◆ Exercise requirements: Only the lines from the top of the data through the line with "p <- half_schedule" should be repeated, each exactly as written.

◆ Dataset records:

------------

(* ===== verification/IoHandleInv.v ===== *)
(** * What a half of an [IoHandle] guarantees *)

From S2P Require Import Prelude Prog Extern Win32 Socket.
From S2P Require Import IoState IoCells IoHandle IoHandleSys.

Section phases.
Context {waker : Type}.
Context (handle ptp_io ov : Z) (hid : half_id).
Abbreviation prog := (Prog.prog (hact waker) hans).
Abbreviation half := (the_half (waker := waker) ov hid).
Implicit Types (w : waker) (buf : WSABUF).
(** ** Program counters of the client *)
Inductive cphase :=
(* poll *)
| PStart w buf | PGet | PTaken (r : io_result Z)
| PSchedule w buf | PStartIo w buf | PCall w buf | PQuery w | PQueryErr w | PLastError w
| PRegisterReady w (r : io_result Z) | PIdleReady (r : io_result Z) | PSetPending
| PRegister w | PDone (p : Poll (io_result Z))
(* cancel *)
| CStart (wait : bool) | CSwap (wait : bool) | CMayBlock (c : bool)
| CCancelIo (wait : bool) | CError (wait : bool) | CQuery (r : io_result unit)
| CLoop (wait : bool) (r : io_result unit) | CBusy (r : io_result unit)
| CDone (r : io_result unit)
(* undefined behaviour *)
| CFault (f : fault).
Definition as_poll (p : prog (Poll (io_result Z))) : prog client_ret :=
  r <- p ;; Ret (RPoll r).
Definition as_cancel (p : prog (io_result unit)) : prog client_ret :=
  r <- p ;; Ret (RCancel r).
(** What is left of [poll] and of [cancel] at each point. *)
Definition after_call w (p : Poll (io_result Z)) : prog (Poll (io_result Z)) :=
  match p with
  | Ready r => register w ;;; IoState.set_idle ;;; Ret (Ready r)
  | Pending => IoState.set_pending ;;; Ret Pending
  end.
Definition call_op w buf : prog (Poll (io_result Z)) :=
  p <- half_schedule half handle ov buf ;; after_call w p.
Definition cancel_tail (wait : bool) (r : io_result unit) : prog (io_result unit) :=
  wait_not_busy wait ;;; Ret r.
Definition cancel_call (wait c : bool) : prog (io_result unit) :=
  r <- (if c then half_cancel half handle ov wait else Ret (Ok tt)) ;; cancel_tail wait r.
Definition cancel_query (wait : bool) (r : io_result unit) : prog (io_result unit) :=
  (if wait then sys (GetOverlappedResult handle ov TRUE) ;;; Ret tt else Ret tt) ;;; Ret r.
Definition cden (ph : cphase) : prog client_ret :=
  match ph with
  | PStart w buf => as_poll (poll handle ptp_io half w buf)
  | PGet => as_poll (r <- get_result ;; IoState.set_idle ;;; Ret (Ready r))
  | PTaken r => as_poll (IoState.set_idle ;;; Ret (Ready r))
  | PSchedule w buf => as_poll (
      scheduled <- IoState.schedule ;;
      if (scheduled : bool) then sys (StartThreadpoolIo ptp_io) ;;; call_op w buf
      else register w ;;; Ret Pending)
  | PStartIo w buf => as_poll (sys (StartThreadpoolIo ptp_io) ;;; call_op w buf)
  | PCall w buf => as_poll (call_op w buf)
  | PQuery w => as_poll (
      p <- (r <- sys (WSAGetOverlappedResult handle ov TRUE) ;;
            if decide (r.1 = TRUE) then Ret (Ready (Ok r.2))
            else err <- last_os_error ;; Ret (Ready (Err err))) ;;
      after_call w p)
  | PQueryErr w => as_poll (
      p <- (err <- last_os_error ;; Ret (Ready (Err err))) ;; after_call w p)
  | PLastError w => as_poll (
      p <- (err <- sys WSAGetLastError ;;
            if decide (err = WSA_IO_PENDING) then Ret Pending
            else Ret (Ready (Err (OsError err)))) ;;
      after_call w p)
  | PRegisterReady w r => as_poll (after_call w (Ready r))
  | PIdleReady r => as_poll (IoState.set_idle ;;; Ret (Ready r))
  | PSetPending => as_poll (IoState.set_pending ;;; Ret Pending)
  | PRegister w => as_poll (register w ;;; Ret Pending)
  | PDone p => as_poll (Ret p)
  | CStart wait => as_cancel (IoHandle.cancel handle half wait)
  | CSwap wait => as_cancel (
      c <- IoState.cancel wait ;;
      (if wait then act1 (HMayBlock : hact waker) else Ret tt) ;;;
      cancel_call wait c)
  | CMayBlock c => as_cancel (act1 (HMayBlock : hact waker) ;;; cancel_call true c)
  | CCancelIo wait => as_cancel (cancel_call wait true)
  | CError wait => as_cancel (
      r <- (r <- (err <- last_os_error ;; Ret (Err err)) ;; cancel_query wait r) ;;
      cancel_tail wait r)
  | CQuery r => as_cancel (r <- cancel_query true r ;; cancel_tail true r)
  | CLoop wait r => as_cancel (cancel_tail wait r)
  | CBusy r =>
      o <- (busy <- IoState.is_busy ;; Ret (if (busy : bool) then None else Some tt)) ;;
      match o with
      | Some _ => Ret (RCancel r)
      | None => as_cancel (cancel_tail true r)
      end
  | CDone r => as_cancel (Ret r)
  | CFault f => Fault f
  end.
(** ** Program counters of a callback *)
Inductive kphase :=
| KStart (e t : Z) | KLoad (e t : Z) | KPending (e t : Z) | KNowait (e t : Z)
| KWait (e t : Z) | KSet (e t : Z) | KReady | KReadyWait | KWake | KEnd.
Definition kcomplete (e t : Z) : prog unit :=
  act1 (HResultSet e t : hact waker) ;;; IoState.set_ready ;;; act1 (HWake : hact waker).
Definition kwait : prog unit :=
  wait <- IoState.callback_cancelled_wait ;;
  if (wait : bool) then IoState.set_ready else Ret tt.
Definition knowait (e t : Z) : prog unit :=
  nowait <- IoState.callback_cancelled_nowait ;;
  if (nowait : bool) then kcomplete e t else kwait.
Definition kpending (e t : Z) : prog unit :=
  pending <- IoState.access (ACompareExchange PENDING CALLBACK) ;;
  if (pending : bool) then kcomplete e t else knowait e t.
Definition kden (ph : kphase) : prog unit :=
  match ph with
  | KStart e t => callback_half e t
  | KLoad e t =>
      o <- (s <- IoState.access ALoad ;;
            Ret (if decide (s = SCHEDULING) then None else Some tt)) ;;
      match o with Some _ => kpending e t | None => callback_half e t end
  | KPending e t => kpending e t
  | KNowait e t => knowait e t
  | KWait e t => kwait
  | KSet e t => kcomplete e t
  | KReady => IoState.set_ready ;;; act1 (HWake : hact waker)
  | KReadyWait => IoState.set_ready
  | KWake => act1 (HWake : hact waker)
  | KEnd => Ret tt
  end.
End phases.
Arguments cphase : clear implicits.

------------

◆ Solution to the exercise:
(* ===== verification/IoHandleInv.v ===== *)
(** * What a half of an [IoHandle] guarantees *)

From S2P Require Import Prelude Prog Extern Win32 Socket.
From S2P Require Import IoState IoCells IoHandle IoHandleSys.

Section phases.
Context {waker : Type}.
Context (handle ptp_io ov : Z) (hid : half_id).
Abbreviation prog := (Prog.prog (hact waker) hans).
Abbreviation half := (the_half (waker := waker) ov hid).
Implicit Types (w : waker) (buf : WSABUF).
(** ** Program counters of the client *)
Inductive cphase :=
(* poll *)
| PStart w buf | PGet | PTaken (r : io_result Z)
| PSchedule w buf | PStartIo w buf | PCall w buf | PQuery w | PQueryErr w | PLastError w
| PRegisterReady w (r : io_result Z) | PIdleReady (r : io_result Z) | PSetPending
| PRegister w | PDone (p : Poll (io_result Z))
(* cancel *)
| CStart (wait : bool) | CSwap (wait : bool) | CMayBlock (c : bool)
| CCancelIo (wait : bool) | CError (wait : bool) | CQuery (r : io_result unit)
| CLoop (wait : bool) (r : io_result unit) | CBusy (r : io_result unit)
| CDone (r : io_result unit)
(* undefined behaviour *)
| CFault (f : fault).
Definition as_poll (p : prog (Poll (io_result Z))) : prog client_ret :=
  r <- p ;; Ret (RPoll r).
Definition as_cancel (p : prog (io_result unit)) : prog client_ret :=
  r <- p ;; Ret (RCancel r).
(** What is left of [poll] and of [cancel] at each point. *)
Definition after_call w (p : Poll (io_result Z)) : prog (Poll (io_result Z)) :=
  match p with
  | Ready r => register w ;;; IoState.set_idle ;;; Ret (Ready r)
  | Pending => IoState.set_pending ;;; Ret Pending
  end.
Definition call_op w buf : prog (Poll (io_result Z)) :=
  p <- half_schedule half handle ov buf ;; after_call w p.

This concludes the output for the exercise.